Problem statement: Copy each line containing the word "eapply" from the records that follow, please.

───── Information provided ─────

Section Exchanges.
Context {S : Type} (host : Host S) (c : HypemanClient).
Notation "'call' f" := (f (http_call host) (json_reader host) (json_trouble host) c) (at level 9, f at level 0).
Notation "'do' f" := (f (http_call host) c) (at level 9, f at level 0).
Abbreviation gets d := (got (json_reader host) (json_trouble host) c d).

(** One exchange, and an answer made of it. *)
Definition one_exchange {A} (rq : HttpRequest) (f : res string HttpResponse -> A) (new : list Exchange) (r : A) : Prop :=
  exists a, new = [(rq, a)] /\ r = f a.

Lemma http_traced rq : traced (fun w => http_call host w rq) (one_exchange rq (fun a => a)).
Proof.
  intros h. unfold http_call, one_exchange. destruct (server host (hs_server h) rq) as [s a].
  exists [(rq, a)]. split; [done|]. by exists a.
Qed.

Lemma send_traced {A} (d : de A) m path body :
  traced (send (http_call host) (json_reader host) (json_trouble host) c d m path body)
    (one_exchange (request c m path body) (gets d m path)).
Proof.
  unfold send. eapply traced_try; [apply http_traced| |].
  - intros new e (a & -> & <-). by exists (Err e).
  - intros new r (a & -> & <-).
    apply traced_if; intros E; apply traced_ret; exists (Ok r); cbn [got]; by rewrite E.
Qed.

Lemma send_unit_traced m path body :
  traced (do send_unit_with m path body) (one_exchange (request c m path body) (got_unit c m path)).
Proof.
  unfold send_unit_with. eapply traced_try; [apply http_traced| |].
  - intros new e (a & -> & <-). by exists (Err e).
  - intros new r (a & -> & <-).
    apply traced_if; intros E; apply traced_ret; exists (Ok r); cbn [got_unit]; by rewrite E.
Qed.

Lemma absent_traced path :
  traced (let@ r := do send_unit DELETE path in pass_back (absent_is_done r))
    (one_exchange (request c DELETE path NoBody) (fun a => absent_is_done (got_unit c DELETE path a))).
Proof.
  eapply traced_then; [apply send_unit_traced|]. intros new r (a & -> & ->). apply traced_ret. by exists a.
Qed.

Lemma archive_traced id name size tags bytes :
  traced (call create_volume_from_archive id name size tags bytes)
    (one_exchange (request c POST (archive_path id name size tags) (GzipBody bytes))
       (fun a => match a with
                 | Err s => Err (unreachable_error c s)
                 | Ok r => if is_success (rs_status r)
                           then decoded (json_reader host) (json_trouble host) de_volume "/volumes/from-archive" r
                           else Err (refused POST (archive_path id name size tags) r)
                 end)).
Proof.
  unfold create_volume_from_archive. eapply traced_try; [apply http_traced| |].
  - intros new e (a & -> & <-). by exists (Err e).
  - intros new r (a & -> & <-). apply traced_if; intros E; apply traced_ret; exists (Ok r); by rewrite E.
Qed.

Lemma delete_volume_traced id :
  traced (do delete_volume id)
    (one_exchange (request c DELETE ("/volumes/" +:+ path_segment id) NoBody)
       (got_unit c DELETE ("/volumes/" +:+ path_segment id))).
Proof. apply send_unit_traced. Qed.

Lemma token_remove_traced node iid :
  traced (token_remove host c node iid)
    (one_exchange (request c DELETE ("/volumes/" +:+ path_segment (token_volume_id node iid)) NoBody)
       (fun a => match got_unit c DELETE ("/volumes/" +:+ path_segment (token_volume_id node iid)) a with
                 | Ok _ => Ok tt
                 | Err e => if not_found e then Ok tt else Err (error_text e)
                 end)).
Proof.
  eapply traced_then; [apply delete_volume_traced|]. intros new r (a & -> & ->). apply traced_ret. by exists a.
Qed.
End Exchanges.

─────

Solution for this exercise:
  unfold send. eapply traced_try; [apply http_traced| |].
  unfold send_unit_with. eapply traced_try; [apply http_traced| |].
  eapply traced_then; [apply send_unit_traced|]. intros new r (a & -> & ->). apply traced_ret. by exists a.
  unfold create_volume_from_archive. eapply traced_try; [apply http_traced| |].
  eapply traced_then; [apply delete_volume_traced|]. intros new r (a & -> & ->). apply traced_ret. by exists a.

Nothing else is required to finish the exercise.